WHAT YOU SHOULD DO
Retype, exactly as they appear below, the lines between the line holding "(** ** Conversions *)" and the line holding "None => mret None", both ends included.

TASK INPUT
(* ===== verification/Store.v ===== *)
(** * The store's operations ([crates/syouyu-store/src/lib.rs])

    Every method of [PgStore] that runs a transaction: the prepare / complete
    pairs for reconciliation, deletion, credential creation and revocation,
    [renew_operation], [fail_operation], and the reads.  A method is the body of
    its transaction ([..._tx]) wrapped in [transaction]; each SQL statement is
    the update its text describes, with the constraints it can violate. *)

From S2P Require Import Prelude RustStr Domain Json StoreModels Cipher Tables Receipts.

(** ** Conversions *)

Definition to_i64 (value : Z) (field : string) : result StoreError Z :=
  ok_or (InvalidNumericValue field) (i64_try_from_u64 value).

Definition from_i64 (value : Z) (field : string) : result StoreError Z :=
  ok_or (CorruptData field) (u64_try_from_i64 value).

Definition BucketRow_try_into_record (self : BucketRow) : result StoreError BucketRecord :=
  qb ← from_i64 (bkt_quota_bytes self) "bucket quota_bytes";
  qo ← from_i64 (bkt_quota_objects self) "bucket quota_objects";
  ub ← from_i64 (bkt_used_bytes self) "bucket used_bytes";
  uo ← from_i64 (bkt_used_objects self) "bucket used_objects";
  Ok {| br_service_instance_id := bkt_service_instance_id self;
        br_organization_id := bkt_organization_id self;
        br_project_id := bkt_project_id self;
        br_physical_bucket_id := bkt_physical_bucket_id self;
        br_bucket_name := bkt_bucket_name self;
        br_region := bkt_region self;
        br_quota_bytes := qb;
        br_quota_objects := qo;
        br_used_bytes := ub;
        br_used_objects := uo;
        br_usage_measured_at := bkt_usage_measured_at self |}.

Definition ensure_scope (operation : OperationRequest) (organization_id project_id : Uuid)
  : result StoreError unit :=
  if negb (N.eqb (op_organization_id operation) organization_id)
     || negb (N.eqb (op_project_id operation) project_id)
  then Err (Conflict "service instance scope does not match authenticated principal")
  else Ok tt.

(** ** Rows *)

Definition fetch_service_row (service_instance_id : Uuid) (for_update : bool)
  : Tx (option ServiceRow) :=
  row ← gets (fun db => services db !! service_instance_id);
  _ ← (if for_update then lock_row (ServiceRowLock service_instance_id) row else mret tt);
  mret row.

Definition fetch_bucket_row (service_instance_id : Uuid) : Tx (option BucketRecord) :=
  row ← gets (fun db => buckets db !! service_instance_id);
  match row with
  | None => mret None
  | Some r => record ← lift (BucketRow_try_into_record r); mret (Some record)
  end.

Definition name_reserved_by (service : Uuid) (r : NameReservationRow) : bool :=
  N.eqb (nam_service_instance_id r) service.

Definition reserve_bucket_name (env : Env) (bucket_name : string) (service_instance_id : Uuid)
  : Tx unit :=
  _ ← constraint (no_nul bucket_name) InvalidText;
  existing ← gets (fun db => name_reservations db !! bucket_name);
  match existing with
  | Some r =>
      if name_reserved_by service_instance_id r then mret tt else fail BucketNameUnavailable
  | None =>
      _ ← constraint (between 3 63 bucket_name)
            (CheckViolation "syouyu_bucket_name_reservations");
      taken ← gets (fun db =>
        map_existsb (fun _ r => name_reserved_by service_instance_id r) (name_reservations db));
      _ ← constraint (negb taken) (UniqueViolation "service_instance_id");
      modify (fun db => set_name_reservations
        (<[bucket_name := {| nam_service_instance_id := service_instance_id;
                             nam_created_at := env_now env |}]> (name_reservations db)) db)
  end.

(** [UNIQUE (project_id, name)] on [syouyu_service_instances]. *)
Definition service_name_taken (id project : Uuid) (name : string) (t : gmap Uuid ServiceRow)
  : bool :=
  map_existsb (fun k r => negb (N.eqb k id) && N.eqb (svc_project_id r) project
                          && String.eqb (svc_name r) name) t.

Definition reconciled_service (env : Env) (command : ReconcileCommand) (spec : Value)
    (operation_id : Uuid) (created_at : DateTime) : ServiceRow := {|
  svc_id := op_service_instance_id (rec_operation command);
  svc_organization_id := op_organization_id (rec_operation command);
  svc_project_id := op_project_id (rec_operation command);
  svc_name := rec_name command;
  svc_desired_generation := rec_generation command;
  svc_desired_spec := spec;
  svc_observed_generation := rec_generation command;
  svc_phase := "ready";
  svc_current_operation_id := operation_id;
  svc_last_error := None;
  svc_created_at := created_at;
  svc_updated_at := env_now env;
  svc_deleted_at := None;
|}.

(** The [WHERE] of the upsert: same scope, no newer generation, not deleted. *)
Definition service_updatable (command : ReconcileCommand) (r : ServiceRow) : bool :=
  N.eqb (svc_organization_id r) (op_organization_id (rec_operation command))
  && N.eqb (svc_project_id r) (op_project_id (rec_operation command))
  && (svc_desired_generation r <=? rec_generation command)%Z
  && negb (String.eqb (svc_phase r) "deleted").

(** [INSERT INTO syouyu_service_instances ... ON CONFLICT (id) DO UPDATE ... WHERE ...];
    the result is the number of affected rows. *)
Definition upsert_service (env : Env) (command : ReconcileCommand) (spec : Value)
    (operation_id : Uuid) : Tx nat :=
  let id := op_service_instance_id (rec_operation command) in
  let project := op_project_id (rec_operation command) in
  existing ← gets (fun db => services db !! id);
  let created := match existing with Some r => svc_created_at r | None => env_now env end in
  let row := reconciled_service env command spec operation_id created in
  _ ← constraint_mapped (service_checks row) (row_error (service_text row) "syouyu_service_instances");
  if match existing with Some r => service_updatable command r | None => true end then
    taken ← gets (fun db => service_name_taken id project (rec_name command) (services db));
    _ ← constraint_mapped (negb taken) (UniqueViolation "project_id_name");
    _ ← modify (fun db => set_services (<[id := row]> (services db)) db);
    mret 1
  else mret 0.

Definition bucket_name_taken (id : Uuid) (name : string) (t : gmap Uuid BucketRow) : bool :=
  map_existsb (fun k r => negb (N.eqb k id) && String.eqb (bkt_bucket_name r) name) t.

Definition physical_id_taken (id : Uuid) (physical : string) (t : gmap Uuid BucketRow) : bool :=
  map_existsb (fun k r => negb (N.eqb k id)
                          && bool_decide (bkt_physical_bucket_id r = Some physical)) t.

(** The bucket row after the upsert; a conflicting row keeps the columns the
    [DO UPDATE] does not set. *)
Definition reconciled_bucket (env : Env) (command : ReconcileCommand) (physical : string)
    (qb qo : Z) (existing : option BucketRow) : BucketRow := {|
  bkt_service_instance_id := op_service_instance_id (rec_operation command);
  bkt_organization_id := match existing with
    | Some r => bkt_organization_id r | None => op_organization_id (rec_operation command) end;
  bkt_project_id := match existing with
    | Some r => bkt_project_id r | None => op_project_id (rec_operation command) end;
  bkt_physical_bucket_id := Some physical;
  bkt_bucket_name := spec_bucket_name (rec_spec command);
  bkt_region := spec_region (rec_spec command);
  bkt_quota_bytes := qb;
  bkt_quota_objects := qo;
  bkt_used_bytes := match existing with Some r => bkt_used_bytes r | None => 0 end;
  bkt_used_objects := match existing with Some r => bkt_used_objects r | None => 0 end;
  bkt_usage_measured_at := existing ≫= bkt_usage_measured_at;
  bkt_created_at := match existing with Some r => bkt_created_at r | None => env_now env end;
  bkt_updated_at := env_now env;
|}.

Definition upsert_bucket (env : Env) (command : ReconcileCommand) (physical : string) (qb qo : Z)
  : Tx unit :=
  let o := rec_operation command in
  let id := op_service_instance_id o in
  existing ← gets (fun db => buckets db !! id);
  let row := reconciled_bucket env command physical qb qo existing in
  _ ← constraint_mapped (bucket_checks row) (row_error (bucket_text row) "syouyu_buckets");
  scope_ok ← gets (fun db =>
    is_some existing || service_scope_exists db id (op_organization_id o) (op_project_id o));
  _ ← constraint_mapped scope_ok (ForeignKeyViolation "syouyu_buckets");
  name_taken ← gets (fun db => bucket_name_taken id (spec_bucket_name (rec_spec command)) (buckets db));
  _ ← constraint_mapped (negb name_taken) (UniqueViolation "bucket_name");
  id_taken ← gets (fun db => physical_id_taken id physical (buckets db));
  _ ← constraint_mapped (negb id_taken) (UniqueViolation "physical_bucket_id");
  modify (fun db => set_buckets (<[id := row]> (buckets db)) db).

Definition revoked_row (now : DateTime) (by_ : Uuid) (r : CredentialRow) : CredentialRow := {|
  crd_id := crd_id r;
  crd_service_instance_id := crd_service_instance_id r;
  crd_organization_id := crd_organization_id r;
  crd_project_id := crd_project_id r;
  crd_principal_id := crd_principal_id r;
  crd_name := crd_name r;
  crd_garage_key_id := crd_garage_key_id r;
  crd_access_key_id := crd_access_key_id r;
  crd_permissions := crd_permissions r;
  crd_secret_key_fingerprint := crd_secret_key_fingerprint r;
  crd_status := "revoked";
  crd_created_at := crd_created_at r;
  crd_revoked_at := Some (default now (crd_revoked_at r));
  crd_revoked_by := Some (default by_ (crd_revoked_by r));
|}.

Definition active_in (service : Uuid) (r : CredentialRow) : bool :=
  N.eqb (crd_service_instance_id r) service && String.eqb (crd_status r) "active".

Definition active_in_organization (organization : Uuid) (r : CredentialRow) : bool :=
  N.eqb (crd_organization_id r) organization && String.eqb (crd_status r) "active".

Definition reserved_in (service : Uuid) (r : CredentialReservationRow) : bool :=
  N.eqb (crr_service_instance_id r) service.

Definition reserved_in_organization (organization : Uuid) (r : CredentialReservationRow) : bool :=
  N.eqb (crr_organization_id r) organization.

Definition deleted_service (env : Env) (generation : Z) (operation_id : Uuid) (r : ServiceRow)
  : ServiceRow := {|
  svc_id := svc_id r;
  svc_organization_id := svc_organization_id r;
  svc_project_id := svc_project_id r;
  svc_name := svc_name r;
  svc_desired_generation := generation;
  svc_desired_spec := svc_desired_spec r;
  svc_observed_generation := generation;
  svc_phase := "deleted";
  svc_current_operation_id := operation_id;
  svc_last_error := None;
  svc_created_at := svc_created_at r;
  svc_updated_at := env_now env;
  svc_deleted_at := Some (env_now env);
|}.

(** [ORDER BY created_at, id]. *)
Definition created_before (a b : CredentialRow) : bool :=
  (crd_created_at a <? crd_created_at b)%Z
  || ((crd_created_at a =? crd_created_at b)%Z && N.leb (crd_id a) (crd_id b)).

Section store.
Context `{SerdeJson} `{Aead}.

Definition unreachable {A : Type} : Tx A := fail (Database OtherDbError).

(** The prologue the four [prepare_...] methods share: the operation lock, the
    claim, and the early return of a replay or of a live lease. *)
Definition with_claim {T : Type} (self : PgStore) (env : Env) (operation : OperationRequest)
    (body : option Uuid -> Tx (Prepare T)) : Tx (Prepare T) :=
  _ ← advisory_lock (OperationLock (op_idempotency_key operation));
  claim ← claim_existing_receipt self env operation;
  match claim with
  | ClaimNew => body None
  | ClaimTakenOver operation_id => body (Some operation_id)
  | ClaimPrepared prepared =>
      match map_context prepared with Some p => mret p | None => unreachable end
  end.

(** [match claimed_operation_id { Some(id) => id, None => reserve_receipt(..)? }]. *)
Definition claimed_or_reserved (env : Env) (operation : OperationRequest)
    (claimed : option Uuid) : Tx Uuid :=
  match claimed with
  | Some operation_id => mret operation_id
  | None => reserve_receipt env operation
  end.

REPLY
(** ** Conversions *)

Definition to_i64 (value : Z) (field : string) : result StoreError Z :=
  ok_or (InvalidNumericValue field) (i64_try_from_u64 value).

Definition from_i64 (value : Z) (field : string) : result StoreError Z :=
  ok_or (CorruptData field) (u64_try_from_i64 value).

Definition BucketRow_try_into_record (self : BucketRow) : result StoreError BucketRecord :=
  qb ← from_i64 (bkt_quota_bytes self) "bucket quota_bytes";
  qo ← from_i64 (bkt_quota_objects self) "bucket quota_objects";
  ub ← from_i64 (bkt_used_bytes self) "bucket used_bytes";
  uo ← from_i64 (bkt_used_objects self) "bucket used_objects";
  Ok {| br_service_instance_id := bkt_service_instance_id self;
        br_organization_id := bkt_organization_id self;
        br_project_id := bkt_project_id self;
        br_physical_bucket_id := bkt_physical_bucket_id self;
        br_bucket_name := bkt_bucket_name self;
        br_region := bkt_region self;
        br_quota_bytes := qb;
        br_quota_objects := qo;
        br_used_bytes := ub;
        br_used_objects := uo;
        br_usage_measured_at := bkt_usage_measured_at self |}.

Definition ensure_scope (operation : OperationRequest) (organization_id project_id : Uuid)
  : result StoreError unit :=
  if negb (N.eqb (op_organization_id operation) organization_id)
     || negb (N.eqb (op_project_id operation) project_id)
  then Err (Conflict "service instance scope does not match authenticated principal")
  else Ok tt.

(** ** Rows *)

Definition fetch_service_row (service_instance_id : Uuid) (for_update : bool)
  : Tx (option ServiceRow) :=
  row ← gets (fun db => services db !! service_instance_id);
  _ ← (if for_update then lock_row (ServiceRowLock service_instance_id) row else mret tt);
  mret row.

Definition fetch_bucket_row (service_instance_id : Uuid) : Tx (option BucketRecord) :=
  row ← gets (fun db => buckets db !! service_instance_id);
  match row with
  | None => mret None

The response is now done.